Selain persoalan rasisme yang dialami mahasiswa Papua, yang baru juga terjadi adalah
pada Pemilihan Presiden (Pilpres) tahun 2019 diharapkan aman dan damai, namun fenomena
yang terjadi banyak isu-isu yang berkembang. Sebuah isu mempresentasikan suatu
kesenjangan antara praktek koorporat dengan harapan stakeholdersnya. Pilpres tahun 2019
dikhawatirkan akan tercoreng oleh maraknya ujaran kebencian dan isu SARA. Hal itu terjadi
karena ada sebagian orang yang memanfaatkan ujaran kebencian dan isu SARA sebagai salah
satu model kampanye hitam untuk menyerang lawan politiknya. Isu tersebut akan digunakan
berbagai pihak untuk mengusung diri maupun menjatuhkan pihak lain, baik secara konvesional
maupun melalui media sosial.
Isu SARA berpotensi menjadi salah satu bahan kampanye dalam Pilpres tahun 2019
yang akan datang. Isu SARA yang sering kali digunakan dalam kontes politik lebih kepada
mengasosiasikan sosok tertentu dengan fakta yang tidak sebenarnya, dan sejauh asosiasi itu
dibuat tidak jarang hanya karena berbeda kepercayaan, seorang calon disebut sebagai orang
yang tidak beragama.

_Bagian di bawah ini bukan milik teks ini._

Lemma build_index_outcome self dataset w :
  outcome data_error
    (fun s w' =>
       w' = w /\
       exists l,
         s = with_indices self
               (Py.dict_set (Py.dict_set (_indices self) dataset [])
                  dataset l))
    (_build_index self dataset) w.
Proof.
  unfold _build_index. destruct (String.eqb dataset DATASET_TRAIN).
  - eapply outcome_bind; [apply listdir_outcome|].
    intros classes w' ->.
    eapply outcome_bind; [apply build_train_outcome|].
    intros l w' ->. unfold outcome, ret. split; [reflexivity|].
    now exists l.
  - eapply outcome_bind; [apply listdir_outcome|].
    intros l w' ->. unfold outcome, ret. split; [reflexivity|].
    now exists l.
Qed.

(** A successful [_build_indices] leaves the world as it was and fills
    the dictionary with the three splits, in this order. *)
Lemma build_indices_outcome self w :
  outcome data_error
    (fun s w' =>
       w' = w /\
       exists tr va te,
         s = with_indices self
               [(DATASET_TRAIN, tr); (DATASET_VAL, va); (DATASET_TEST, te)])
    (_build_indices self) w.
Proof.
  unfold _build_indices.
  eapply outcome_bind; [apply build_index_outcome|].
  intros s1 w1 (-> & tr & ->).
  eapply outcome_bind; [apply build_index_outcome|].
  intros s2 w2 (-> & va & ->).
  eapply outcome_weaken; [apply build_index_outcome | auto |].
  intros s3 w3 (-> & te & ->). split; [reflexivity|].
  now exists tr, va, te.
Qed.

Lemma init_unfold {T} root dataset image_size dt lim clean (t : T) w :
  __init__ root dataset image_size dt lim clean t w
  = if negb (is_directory (fs w) root) then
      (Raise (ValueError ("not a directory: '" ++ root ++ "'")), w)
    else if negb (existsb (String.eqb dataset) valid_datasets) then
      (Raise (ValueError
                ("dataset must be either of "
                 ++ String.concat ", " valid_datasets)), w)
    else if negb (IMAGE_SIZE_ACTUAL <=? image_size) then
      (Raise AssertionError, w)
    else
      bind (_build_indices (configured root dataset image_size dt lim))
        (fun self => _clean self clean) w.
Proof.
  unfold __init__, root_setter, dataset_setter, image_size_setter.
  unfold bind at 1. unfold bind at 1. unfold isdir.
  destruct (is_directory (fs w) root); [|reflexivity].
  cbn [negb]. cbv iota. fold valid_datasets.
  destruct (existsb (String.eqb dataset) valid_datasets); [|reflexivity].
  cbn [negb]. cbv iota. unfold bind at 1. unfold bind at 1.
  unfold ret at 1. cbv iota beta.
  destruct (IMAGE_SIZE_ACTUAL <=? image_size); reflexivity.
Qed.

Lemma imread_outcome path w :
  outcome data_error (fun _ _ => True) (imread path) w.
Proof.
  unfold outcome, imread.
  destruct (node_at (fs w) path) as [[|a|]|]; try exact I;
    right; now exists path.
Qed.

Lemma remove_outcome path w :
  outcome data_error (fun _ _ => True) (remove path) w.
Proof.
  unfold outcome, remove.
  destruct (node_at (fs w) path) as [[|a|]|];
    try destruct (can_remove (fs w) path); try exact I;
    right; now exists path.
Qed.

Mereka tidak peduli dampak negatif dari ujaran kebencian yang
disebarnya terhadap publik. Publik menjadi terpecah dan rentan bermusuhan. Peran partai
politik sangat besar untuk mengantisipasinya.

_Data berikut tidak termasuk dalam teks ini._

(** * mock-comfy: the job queue of the ComfyUI mock server (main.go)

    A shallow embedding of [main.go].  The server keeps one [ComfyUIMock]
    value shared by the HTTP handlers and by the [processQueue] goroutines.
    Every region between [m.mu.Lock()] and [m.mu.Unlock()] is one atomic
    step of the model; the reads of [m.runningTask] that [processQueue]
    performs after it has released the lock (lines 163 and 164) are steps
    of their own.  A [*PromptInfo] is an index into the [store] of
    allocated [PromptInfo] objects, so that [m.prompts] and
    [m.runningTask] alias the same object as they do in Go.

    What the program does not decide is an argument of the step that needs
    it: the value drawn by [uuid.New()], the order in which [range] visits
    the map [m.prompts], the answers of the operating system to the calls
    of [copyAndRenameImage], and the goroutine that moves next.  The sleep
    of [processPrompt] is the time a goroutine spends at [PQ_process]. *)

From Stdlib Require Import ZArith Ascii.
From Stdlib.Strings Require Import Byte.
From stdpp Require Import base decidable option list strings vector gmap fin_maps.

#[local] Set Warnings "-register-all,-clear-no-such-hyp".
Local Open Scope Z_scope.

(** ** Values carried by the handlers *)

(** [interface{}] values as the handlers build them: [gin.H] and
    [map[string]interface{}] literals are [JObject] with the fields in the
    order of the source literal, [[]interface{}] and [[]string] are
    [JArray]. A nil map is [JNull]. *)
Inductive json : Type :=
| JNull
| JBool (b : bool)
| JInt (z : Z)
| JString (s : string)
| JArray (l : list json)
| JObject (fields : list (string * json)).

(** What [c.JSON(code, obj)] sends. *)
Record response : Type := JSON { code : Z; body : json }.

Definition StatusOK : Z := 200.
Definition StatusBadRequest : Z := 400.
Definition StatusNotFound : Z := 404.

(** ** Go's [int] and string slicing *)

(** [int] on the 64-bit targets of the Dockerfile's build: arithmetic wraps
    around in two's complement. *)
Definition int_wrap (z : Z) : Z := (z + 2 ^ 63) mod 2 ^ 64 - 2 ^ 63.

Berkaca pada kasus yang terjadi pada Pilkada DKI 2017, isu penistaan agama yang
ditujukan kepada Ahok dinilai efektif untuk menurunkan jumlah pendukungnya. Isu tersebut
mampu memobilisasi massa Islam untuk melakukan Aksi Bela Islam. Aksi itu tidak hanya
berlangsung di DKI saja, namun telah menjadi isu nasional yang sempat menimbulkan pro dan
kontra. Hal ini menunjukkan bahwa isu SARA menjadi isu sensitif yang potensial untuk
menjatuhkan lawan dan memecah belah bangsa. Isu agama rawan ditunggangi dengan
kepentingan politik tertentu, oleh karena itu sebagai generasi muda harus mampu menerima
informasi secara lebih selektif terhadap informasi yang didapatkan, tidak semua informasi yang
diterima merupakan fakta yang sebenarnya. Informasi yang diterima adalah isu yang
disebarkan oleh kelompok kepentingan untuk mencapai tujuan tertentu. Peran perspektif
pemuda termasuk mahasiswa sebagai generasi penerus bangsa dalam menyikapi isu SARA
sangat dibutuhkan, dan saat ini Indonesia menghadapi Pilpres 2019.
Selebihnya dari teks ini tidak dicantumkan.